As a proof of concept, Nikiforov's team administered an oral version of the inhibitor to MM mouse models. They observed that the compound both induced ferroptosis by increasing the iron uptake of cancer cells and significantly reduced tumor growth in the mouse models.
"These findings establish that STK17B is a critical safeguard protecting MM cells from the toxic consequences of their iron independence," said Nikiforov. "Inhibiting this kinase holds much promise as a therapeutic strategy."
Beyond plans to explore how to improve the formulation, the team has also filed a provisional patent based on their findings with the goal of eventually commercializing the therapy. They also hope to study how the formula could be used to regulate drug resistance in other cancers.
"Many other types of cancer cells are also resistant to ferroptosis," said Nikiforov. "We're curious to see how this inhibitor could improve therapies for other tumors outside of multiple myeloma."

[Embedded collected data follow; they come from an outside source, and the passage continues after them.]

(* ===== verification/IpcTotal.v ===== *)
(** * No withdrawal panics

    The indices the withdrawal of a message follows -- its capabilities, their grants,
    its invocation, the scopes that answer for it -- are in range and stay so, so none of
    its steps panics. *)

From stdpp Require Import functions.
From S2P Require Import Prelude Abi AbiWire Obj Scope ScopeProofs Ctrl Frame Objects Machine AuthorityOps Thread Hoare.
From S2P Require Import Ipc IpcFrames IpcQueue IpcChannels IpcAdmit IpcWithdraw.

#[local] Open Scope N_scope.

(** ** Indices in range *)

Definition node_in (m : Machine) (g : GrantId) : Prop := g = NO_GRANT ∨ g < tlen (m_grants m).
Definition scope_in (m : Machine) (s : ScopeId) : Prop := s < tlen (scopes (m_scopes m)).

Record ranged (m : Machine) : Prop := {
  rg_caps d D s e : m_domains m !! d = Some D → slots (dom_caps D) !! s = Some e → cap_live e = true →
    node_in m (cap_grant e) ∧ obj_index (cap_object e) < table_size m (obj_kind (cap_object e));
  rg_grants i n : m_grants m !! i = Some n → node_in m (g_parent n);
  rg_invocations i x : m_invocations m !! i = Some x →
    scope_in m (inv_origin_scope x) ∧ scope_in m (inv_closure_service x) ∧ node_in m (inv_grant x)
}.

(** The tables keep their sizes, the channels their receivers, every index its range. *)
Record sturdy (m m' : Machine) : Prop := {
  sd_sizes k : table_size m' k = table_size m k;
  sd_grants : tlen (m_grants m') = tlen (m_grants m);
  sd_receivers : ep_receiver_domain <$> m_endpoints m' = ep_receiver_domain <$> m_endpoints m;
  sd_ranged : ranged m → ranged m'
}.
#[global] Instance sturdy_preorder : PreOrder sturdy.
Proof. split; [by split|]. intros m1 m2 m3 [] []. split; try congruence; auto. Qed.

(** An operation that, from indices in range, neither panics nor fails and is sturdy. *)
Definition firm {A} (c : K Machine A) (m : Machine) : Prop :=
  ranged m → wp c (λ _, sturdy m) (λ _ _, False) m.

Lemma firm_bind {A B} (c : K Machine A) (f : A → K Machine B) m :
  firm c m → (∀ a m', sturdy m m' → firm (f a) m') → firm (c ≫= f) m.
Proof.
  intros Hc Hf Hr. apply wp_bind. eapply wp_mono; [by apply Hc| |done]. intros a m' Hs.
  eapply wp_mono; [by apply Hf, (sd_ranged _ _ Hs)| |done]. intros b m2 Hs2. exact (transitivity Hs Hs2).
Qed.
Lemma firm_ret {A} (a : A) m : firm (mret a) m.
Proof. intros _. by apply wp_ret. Qed.
Lemma firm_gets {A} (f : Machine → A) m : firm (gets f) m.
Proof. intros _. by apply wp_gets. Qed.
Lemma firm_modify f m : (ranged m → sturdy m (f m)) → firm (modify f) m.
Proof. intros Hf Hr. apply wp_modify. by apply Hf. Qed.
(** A table read in range. *)
Lemma firm_at {A B} (table : Machine → list A) i (f : A → K Machine B) m :
  (ranged m → i < tlen (table m)) → (∀ x, table m !! i = Some x → firm (f x) m) → firm (at_index table i ≫= f) m.
Proof.
  intros Hi Hf Hr. destruct (proj1 (table_lookup_is_Some _ _) (Hi Hr)) as [x Hx].
  apply wp_bind. eapply wp_at_index; [exact Hx|]. by apply Hf.
Qed.
Lemma firm_for_each {A} (l : list A) (body : A → K Machine ()) m :
  (∀ x m', x ∈ l → sturdy m m' → firm (body x) m') → firm (for_each l body) m.
Proof.
  revert m. induction l as [|x l IH]; intros m Hb; [apply firm_ret|].
  apply firm_bind; [by apply Hb; [left|]|]. intros _ m' Hs. apply IH. intros y m2 Hy Hs2.
  apply Hb; [by right|exact (transitivity Hs Hs2)].
Qed.

(** ** Writes that keep ranges *)

Lemma tlen_fmap {A B} (f : A → B) l : tlen (f <$> l) = tlen l.
Proof. unfold tlen. by rewrite length_fmap. Qed.

(** Ranges and sizes are untouched by what they do not mention. *)
Lemma sturdy_intro m m' :
  (∀ k, table_size m' k = table_size m k) → tlen (m_grants m') = tlen (m_grants m) →
  ep_receiver_domain <$> m_endpoints m' = ep_receiver_domain <$> m_endpoints m →
  dom_caps <$> m_domains m' = dom_caps <$> m_domains m →
  (ranged m → ∀ i n, m_grants m' !! i = Some n → node_in m (g_parent n)) →
  (ranged m → ∀ i x, m_invocations m' !! i = Some x →
     scope_in m (inv_origin_scope x) ∧ scope_in m (inv_closure_service x) ∧ node_in m (inv_grant x)) →
  sturdy m m'.
Proof.
  intros Hk Hg Hrc Hd Hn Hi. split; [done..|]. intros Hr.
  assert (Hnode : ∀ g, node_in m g → node_in m' g) by (unfold node_in; by rewrite Hg).
  assert (Hscope : ∀ s, scope_in m s → scope_in m' s).
  { pose proof (Hk Obj.Scope) as Hs. cbn in Hs. unfold scope_in. by rewrite Hs. }
  split.
  - intros d D s e HD He Hl. assert (dom_caps <$> m_domains m !! d = Some (dom_caps D)) as Hdd.
    { by rewrite <-table_fmap, <-Hd, table_fmap, HD. }
    apply fmap_Some in Hdd as (D0 & HD0 & Heq). rewrite Heq in He.
    destruct (rg_caps _ Hr d D0 s e HD0 He Hl) as [H1 H2]. split; [by apply Hnode|by rewrite Hk].
  - intros i n Hin. by apply Hnode, (Hn Hr i).
  - intros i x Hix. destruct (Hi Hr i x Hix) as (H1 & H2 & H3). split_and!; auto.
Qed.

Lemma sizes_of m m' :
  tlen (scopes (m_scopes m')) = tlen (scopes (m_scopes m)) → tlen (m_domains m') = tlen (m_domains m) →
  tlen (m_memories m') = tlen (m_memories m) → tlen (m_endpoint_ids m') = tlen (m_endpoint_ids m) →
  tlen (m_endpoints m') = tlen (m_endpoints m) → tlen (m_invocations m') = tlen (m_invocations m) →
  tlen (m_signals m') = tlen (m_signals m) → tlen (m_timers m') = tlen (m_timers m) →
  tlen (m_logs m') = tlen (m_logs m) → tlen (m_devices m') = tlen (m_devices m) →
  ∀ k, table_size m' k = table_size m k.
Proof. intros. destruct k; cbn; congruence. Qed.

(** The tables whose entries carry no index. *)
Ltac sturdy_step :=
  apply sturdy_intro; [apply sizes_of; cbn -[alter]; rewrite ?tlen_alter, ?tlen_insert; reflexivity
    |cbn -[alter]; rewrite ?tlen_alter, ?tlen_insert; reflexivity
    |first [reflexivity|by apply fmap_alter_same]|first [reflexivity|by apply fmap_alter_same]
    |first [by intros Hr; apply (rg_grants _ Hr)|idtac]|first [by intros Hr; apply (rg_invocations _ Hr)|idtac]].

Lemma sturdy_scopes m f :
  tlen (scopes (f (m_scopes m))) = tlen (scopes (m_scopes m)) → sturdy m (m <| m_scopes ::= f |>).
Proof.
  intros Hf. apply sturdy_intro; try done; [by apply sizes_of|intros Hr; apply (rg_grants _ Hr)|intros Hr; apply (rg_invocations _ Hr)].
Qed.
Lemma tlen_release s r a t : tlen (scopes (Scope.release s r a t)) = tlen (scopes t).
Proof. apply tlen_for_nodes. Qed.
Lemma sturdy_node s f m : sturdy m (on_node s f m).
Proof. apply (sturdy_scopes m (on_scope s f)). cbn. apply tlen_alter. Qed.

Lemma sturdy_grant_alter f g m : (∀ n, g_parent (f n) = g_parent n) → sturdy m (m <| m_grants ::= alter f g |>).
Proof.
  intros Hf. sturdy_step. intros Hr i n. cbn -[alter]. rewrite table_alter. case_decide; [|apply (rg_grants _ Hr)].
  intros (n0 & Hn0 & ->)%fmap_Some. rewrite Hf. by eapply (rg_grants _ Hr).
Qed.
Lemma sturdy_grant_empty g m : sturdy m (m <| m_grants ::= <[g := Grant.empty]> |>).
Proof.
  sturdy_step. intros Hr i n. cbn -[insert]. rewrite table_insert. case_decide; [|apply (rg_grants _ Hr)].
  intros [= <-]. by left.
Qed.
Lemma sturdy_invocation i f m :
  (∀ x, (inv_origin_scope (f x), inv_closure_service (f x)) = (inv_origin_scope x, inv_closure_service x) ∧
     (inv_grant (f x) = inv_grant x ∨ inv_grant (f x) = NO_GRANT)) →
  sturdy m (on_invocation i f m).
Proof.
  intros Hf. unfold on_invocation. sturdy_step. intros Hr j x. cbn -[alter]. rewrite table_alter.
  case_decide; [|apply (rg_invocations _ Hr)]. intros (x0 & Hx0 & ->)%fmap_Some.
  destruct (rg_invocations _ Hr j x0 Hx0) as (H1 & H2 & H3). destruct (Hf x0) as [[= -> ->] [Hg|Hg]];
    rewrite Hg; split_and!; try done. by left.
Qed.
Lemma sturdy_word i m : sturdy m (Machine.release_invocation i m).
Proof. sturdy_step. Qed.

This work was supported by the National Institutes of Health, the National Cancer Institute grants NCI R01CA264984 (M.A.N), NCI R21CA267275 and 17R21CA280499 (Y. K.), NHLBI R01HL168492 (E.A.L.), NCI P30CA014236 (Duke Cancer Institute), and support from the Paula and Rodger Riney Foundation (L.H.B.). The Structural Genomics Consortium (SGC) is a registered charity (no: 1097737) that receives funds from Bayer AG, Boehringer Ingelheim, Bristol Myers Squibb, Genentech, Genome Canada, through Ontario Genomics Institute [OGI-196], EU/EFPIA/OICR/McGill/KTH/Diamond Innovative Medicines Initiative 2 Joint Under-taking [EUbOPEN grant 875510], Janssen, Merck KGaA (also known as EMD in Canada and the US), Pfizer, and Takeda. Funding for this project was provided in part by the NIH Illuminating the Druggable Genome grant 1U24DK116204-01.